Records for this task:

Definition AudioSourceKindToString (v : AudioSourceKind) : string :=
  match v with App => "app" | Mic => "mic" | Sys => "sys" | SystemOutput => "system_output" end.

Definition AudioSourceKindFromString (s : string) : option AudioSourceKind :=
  let n := toLower (trimmed s) in
  if String.eqb n "app" then Some App
  else if String.eqb n "mic" then Some Mic
  else if String.eqb n "sys" then Some Sys
  else if String.eqb n "system_output" then Some SystemOutput
  else None.

Definition PresetCaptureKindToString (v : PresetCaptureKind) : string :=
  match v with CaptureDisplay => "display" | CaptureWindow => "window" | CaptureRegion => "region" end.

Definition PresetCaptureKindFromString (s : string) : option PresetCaptureKind :=
  let n := toLower (trimmed s) in
  if String.eqb n "display" then Some CaptureDisplay
  else if String.eqb n "window" then Some CaptureWindow
  else if String.eqb n "region" then Some CaptureRegion
  else None.

Definition OutputResolutionModeToString (v : OutputResolutionMode) : string :=
  match v with Native => "native" | UHD2160 => "uhd2160" | QHD1440 => "qhd1440" | FHD1080 => "fhd1080" | HD720 => "hd720" | CustomResolution => "custom" end.

Definition OutputResolutionModeFromString (s : string) : option OutputResolutionMode :=
  let n := toLower (trimmed s) in
  if String.eqb n "native" then Some Native
  else if String.eqb n "uhd2160" || String.eqb n "4k" then Some UHD2160
  else if String.eqb n "qhd1440" || String.eqb n "1440p" then Some QHD1440
  else if String.eqb n "fhd1080" || String.eqb n "1080p" then Some FHD1080
  else if String.eqb n "hd720" || String.eqb n "720p" then Some HD720
  else if String.eqb n "custom" then Some CustomResolution
  else None.

Definition SplitRecordingModeToString (v : SplitRecordingMode) : string :=
  match v with SplitOff => "off" | Every15Min => "every15" | Every30Min => "every30" | Every60Min => "every60" | SplitCustom => "custom" end.

Definition SplitRecordingModeFromString (s : string) : option SplitRecordingMode :=
  let n := toLower (trimmed s) in
  if String.eqb n "off" then Some SplitOff
  else if String.eqb n "every15" then Some Every15Min
  else if String.eqb n "every30" then Some Every30Min
  else if String.eqb n "every60" then Some Every60Min
  else if String.eqb n "custom" then Some SplitCustom
  else None.

Definition SplitSizeModeToString (v : SplitSizeMode) : string :=
  match v with SizeOff => "off" | SizeCustom => "custom" end.

Definition SplitSizeModeFromString (s : string) : option SplitSizeMode :=
  let n := toLower (trimmed s) in
  if String.eqb n "off" then Some SizeOff
  else if String.eqb n "custom" then Some SizeCustom
  else None.

Definition RateControlModeToString (v : Z) : string :=
  if v =? 0 then "cq" else if v =? 1 then "vbr" else if v =? 2 then "cbr" else if v =? 3 then "lossless" else "cq".

Definition RateControlModeFromString (s : string) : option Z :=
  let n := toLower (trimmed s) in
  if String.eqb n "cq" then Some 0
  else if String.eqb n "vbr" then Some 1
  else if String.eqb n "cbr" then Some 2
  else if String.eqb n "lossless" then Some 3
  else None.

Definition WebcamChromaKeyColorModeToString (v : Z) : string :=
  if v =? 0 then "green" else if v =? 1 then "blue" else if v =? 2 then "magenta" else if v =? 3 then "custom" else "green".

Definition WebcamChromaKeyColorModeFromString (s : string) : option Z :=
  let n := toLower (trimmed s) in
  if String.eqb n "green" then Some 0
  else if String.eqb n "blue" then Some 1
  else if String.eqb n "magenta" then Some 2
  else if String.eqb n "custom" then Some 3
  else None.

Definition OutputFitModeToString (v : Z) : string :=
  if v =? 0 then "contain" else "contain".

Definition OutputFitModeFromString (s : string) : option Z :=
  let n := toLower (trimmed s) in
  if String.eqb n "contain" || String.eqb n "fit" then Some 0
  else None.

Definition OpusFrameDurationToString (v : Z) : string :=
  if v =? 960 then "20ms" else if v =? 480 then "10ms" else if v =? 240 then "5ms" else if v =? 120 then "2.5ms" else "20ms".

Definition OpusFrameDurationFromString (s : string) : option Z :=
  let n := toLower (trimmed s) in
  if String.eqb n "20ms" then Some 960
  else if String.eqb n "10ms" then Some 480
  else if String.eqb n "5ms" then Some 240
  else if String.eqb n "2.5ms" then Some 120
  else None.

Definition EncoderDeviceModeToString (explicit : bool) : string := if explicit then "explicit" else "auto".

Definition EncoderDeviceModeFromString (s : string) : option bool :=
  let n := toLower (trimmed s) in
  if String.eqb n "auto" then Some false else if String.eqb n "explicit" then Some true else None.

(** ** Texts

    [QString::fromStdWString(w).toStdString()] and back, and the text of a TOML document; what
    is kept by both is named by their classes. *)
Class Utf8 := {
  utf8 : wstring -> string;
  utf16 : string -> wstring;
  encodable : wstring -> Prop;
}.

Class Utf8Laws `{Utf8} := {
  utf8_empty w : utf8 w = "" <-> w = [];
  utf16_utf8 w : encodable w -> utf16 (utf8 w) = w;
}.

Class TomlText (Text : Type) := {
  print_toml : Toml -> Text;
  parse_toml : Text -> option Toml;
}.

Class TomlTextLaws (Text : Type) `{TomlText Text} := {
  parse_print t : parse_toml (print_toml t) = Some t;
}.

Section Store.
Context {U : Utf8}.

(** ** Writing *)

Definition StableDisplayIdToToml (d : StableDisplayId) : Toml := table
  [ ("device_path", TString (device_path d)); ("edid_vendor", TString (edid_vendor d));
    ("edid_product", TInteger (edid_product d)); ("serial", TString (serial d));
    ("friendly_name", TString (friendly_name d)); ("gdi_name", TString (gdi_name d)); ("seq_hint", TInteger (seq_hint d)) ].

Definition CaptureToToml (c : PresetCaptureTarget) : Toml := table
  [ ("kind", TString (PresetCaptureKindToString (cap_kind c))); ("display_id", StableDisplayIdToToml (display_id c));
    ("window_key", TString (window_key c)); ("has_region", TBoolean (has_region c));
    ("region_display_id", StableDisplayIdToToml (region_display_id c));
    ("region_x_norm", TFloating (region_x_norm c)); ("region_y_norm", TFloating (region_y_norm c));
    ("region_w_norm", TFloating (region_w_norm c)); ("region_h_norm", TFloating (region_h_norm c)) ].

Definition OutputToToml (o : OutputSettingsModel) : Toml := table
  [ ("folder", TString (utf8 (path_wstring (output_folder o)))); ("naming_pattern", TString (utf8 (naming_pattern o)));
    ("container", TString (ContainerToString (container o))); ("video_codec", TString (VideoCodecToString (video_codec o)));
    ("bit_depth", TString (VideoBitDepthToString (bit_depth o)));
    ("chroma_subsampling", TString (ChromaSubsamplingToString (chroma_subsampling o)));
    ("color_range", TString (ColorRangeToString (color_range o))); ("nvenc_preset", TString (NvencPresetToString (nvenc_preset o)));
    ("hdr_mode", TString (HdrModeToString (hdr_mode o))); ("audio_codec", TString (AudioCodecToString (audio_codec o)));
    ("resolution_mode", TString (OutputResolutionModeToString (res_mode (resolution o))));
    ("custom_width", TInteger (custom_width (resolution o))); ("custom_height", TInteger (custom_height (resolution o)));
    ("fit_mode", TString (OutputFitModeToString (fit (resolution o))));
    ("split_mode", TString (SplitRecordingModeToString (split_mode (split o))));
    ("split_custom_minutes", TInteger (custom_minutes (split o)));
    ("split_size_mode", TString (SplitSizeModeToString (size_mode (split o))));
    ("split_custom_size_mb", TInteger (custom_size_mb (split o))) ].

Activity: Take every line from the records that holds "CaptureRegion" and copy it down.

Response to the task:
  match v with CaptureDisplay => "display" | CaptureWindow => "window" | CaptureRegion => "region" end.
  else if String.eqb n "region" then Some CaptureRegion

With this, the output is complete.